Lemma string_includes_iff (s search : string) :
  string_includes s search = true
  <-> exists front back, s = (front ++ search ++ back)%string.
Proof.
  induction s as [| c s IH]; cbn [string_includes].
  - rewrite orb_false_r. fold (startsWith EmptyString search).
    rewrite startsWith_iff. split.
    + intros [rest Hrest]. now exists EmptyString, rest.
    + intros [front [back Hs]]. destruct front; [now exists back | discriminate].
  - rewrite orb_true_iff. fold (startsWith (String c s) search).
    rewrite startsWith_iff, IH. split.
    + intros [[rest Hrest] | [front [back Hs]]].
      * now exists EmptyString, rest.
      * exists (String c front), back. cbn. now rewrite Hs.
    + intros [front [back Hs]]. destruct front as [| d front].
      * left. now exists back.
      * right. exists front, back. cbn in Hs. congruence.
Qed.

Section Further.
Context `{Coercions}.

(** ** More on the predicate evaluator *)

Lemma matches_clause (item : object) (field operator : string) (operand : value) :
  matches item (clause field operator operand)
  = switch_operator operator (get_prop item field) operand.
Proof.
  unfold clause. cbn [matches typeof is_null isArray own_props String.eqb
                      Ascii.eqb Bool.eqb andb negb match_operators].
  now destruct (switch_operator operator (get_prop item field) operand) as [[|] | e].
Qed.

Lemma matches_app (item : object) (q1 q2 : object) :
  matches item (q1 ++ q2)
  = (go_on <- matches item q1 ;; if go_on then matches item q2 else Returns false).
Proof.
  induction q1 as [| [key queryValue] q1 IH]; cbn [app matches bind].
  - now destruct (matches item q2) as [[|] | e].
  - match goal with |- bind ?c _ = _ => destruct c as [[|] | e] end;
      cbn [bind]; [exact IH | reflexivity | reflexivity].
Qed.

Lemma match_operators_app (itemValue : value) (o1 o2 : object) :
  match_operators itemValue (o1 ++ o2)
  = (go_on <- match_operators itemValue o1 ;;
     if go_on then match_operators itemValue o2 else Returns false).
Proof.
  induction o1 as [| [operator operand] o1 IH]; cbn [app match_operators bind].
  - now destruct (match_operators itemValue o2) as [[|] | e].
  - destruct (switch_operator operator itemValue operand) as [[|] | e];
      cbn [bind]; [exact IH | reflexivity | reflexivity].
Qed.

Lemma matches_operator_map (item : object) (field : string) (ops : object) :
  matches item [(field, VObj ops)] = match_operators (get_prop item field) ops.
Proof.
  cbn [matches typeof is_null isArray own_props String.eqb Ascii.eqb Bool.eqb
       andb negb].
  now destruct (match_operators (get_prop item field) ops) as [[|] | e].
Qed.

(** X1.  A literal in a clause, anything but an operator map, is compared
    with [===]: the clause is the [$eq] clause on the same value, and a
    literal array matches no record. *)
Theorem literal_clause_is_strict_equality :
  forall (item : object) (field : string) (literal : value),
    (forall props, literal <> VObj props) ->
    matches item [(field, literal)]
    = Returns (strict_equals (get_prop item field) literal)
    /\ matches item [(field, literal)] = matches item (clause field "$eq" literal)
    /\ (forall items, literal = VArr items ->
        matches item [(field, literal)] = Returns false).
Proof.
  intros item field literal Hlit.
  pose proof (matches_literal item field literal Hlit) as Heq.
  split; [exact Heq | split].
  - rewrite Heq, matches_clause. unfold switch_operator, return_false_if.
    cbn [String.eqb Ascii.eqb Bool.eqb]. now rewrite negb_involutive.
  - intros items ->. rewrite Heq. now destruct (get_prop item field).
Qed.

******************************

◆ Description of the task ◆
Restate each of the entries above verbatim.

◆ Reply ◆
Lemma string_includes_iff (s search : string) :
  string_includes s search = true
  <-> exists front back, s = (front ++ search ++ back)%string.
Proof.
  induction s as [| c s IH]; cbn [string_includes].
  - rewrite orb_false_r. fold (startsWith EmptyString search).
    rewrite startsWith_iff. split.
    + intros [rest Hrest]. now exists EmptyString, rest.
    + intros [front [back Hs]]. destruct front; [now exists back | discriminate].
  - rewrite orb_true_iff. fold (startsWith (String c s) search).
    rewrite startsWith_iff, IH. split.
    + intros [[rest Hrest] | [front [back Hs]]].
      * now exists EmptyString, rest.
      * exists (String c front), back. cbn. now rewrite Hs.
    + intros [front [back Hs]]. destruct front as [| d front].
      * left. now exists back.
      * right. exists front, back. cbn in Hs. congruence.
Qed.

Section Further.
Context `{Coercions}.

(** ** More on the predicate evaluator *)

Lemma matches_clause (item : object) (field operator : string) (operand : value) :
  matches item (clause field operator operand)
  = switch_operator operator (get_prop item field) operand.
Proof.
  unfold clause. cbn [matches typeof is_null isArray own_props String.eqb
                      Ascii.eqb Bool.eqb andb negb match_operators].
  now destruct (switch_operator operator (get_prop item field) operand) as [[|] | e].
Qed.

Lemma matches_app (item : object) (q1 q2 : object) :
  matches item (q1 ++ q2)
  = (go_on <- matches item q1 ;; if go_on then matches item q2 else Returns false).
Proof.
  induction q1 as [| [key queryValue] q1 IH]; cbn [app matches bind].
  - now destruct (matches item q2) as [[|] | e].
  - match goal with |- bind ?c _ = _ => destruct c as [[|] | e] end;
      cbn [bind]; [exact IH | reflexivity | reflexivity].
Qed.

Lemma match_operators_app (itemValue : value) (o1 o2 : object) :
  match_operators itemValue (o1 ++ o2)
  = (go_on <- match_operators itemValue o1 ;;
     if go_on then match_operators itemValue o2 else Returns false).
Proof.
  induction o1 as [| [operator operand] o1 IH]; cbn [app match_operators bind].
  - now destruct (match_operators itemValue o2) as [[|] | e].
  - destruct (switch_operator operator itemValue operand) as [[|] | e];
      cbn [bind]; [exact IH | reflexivity | reflexivity].
Qed.

Lemma matches_operator_map (item : object) (field : string) (ops : object) :
  matches item [(field, VObj ops)] = match_operators (get_prop item field) ops.
Proof.
  cbn [matches typeof is_null isArray own_props String.eqb Ascii.eqb Bool.eqb
       andb negb].
  now destruct (match_operators (get_prop item field) ops) as [[|] | e].
Qed.

(** X1.  A literal in a clause, anything but an operator map, is compared
    with [===]: the clause is the [$eq] clause on the same value, and a
    literal array matches no record. *)
Theorem literal_clause_is_strict_equality :
  forall (item : object) (field : string) (literal : value),
    (forall props, literal <> VObj props) ->
    matches item [(field, literal)]
    = Returns (strict_equals (get_prop item field) literal)
    /\ matches item [(field, literal)] = matches item (clause field "$eq" literal)
    /\ (forall items, literal = VArr items ->
        matches item [(field, literal)] = Returns false).
Proof.
  intros item field literal Hlit.
  pose proof (matches_literal item field literal Hlit) as Heq.
  split; [exact Heq | split].
  - rewrite Heq, matches_clause. unfold switch_operator, return_false_if.
    cbn [String.eqb Ascii.eqb Bool.eqb]. now rewrite negb_involutive.
  - intros items ->. rewrite Heq. now destruct (get_prop item field).
Qed.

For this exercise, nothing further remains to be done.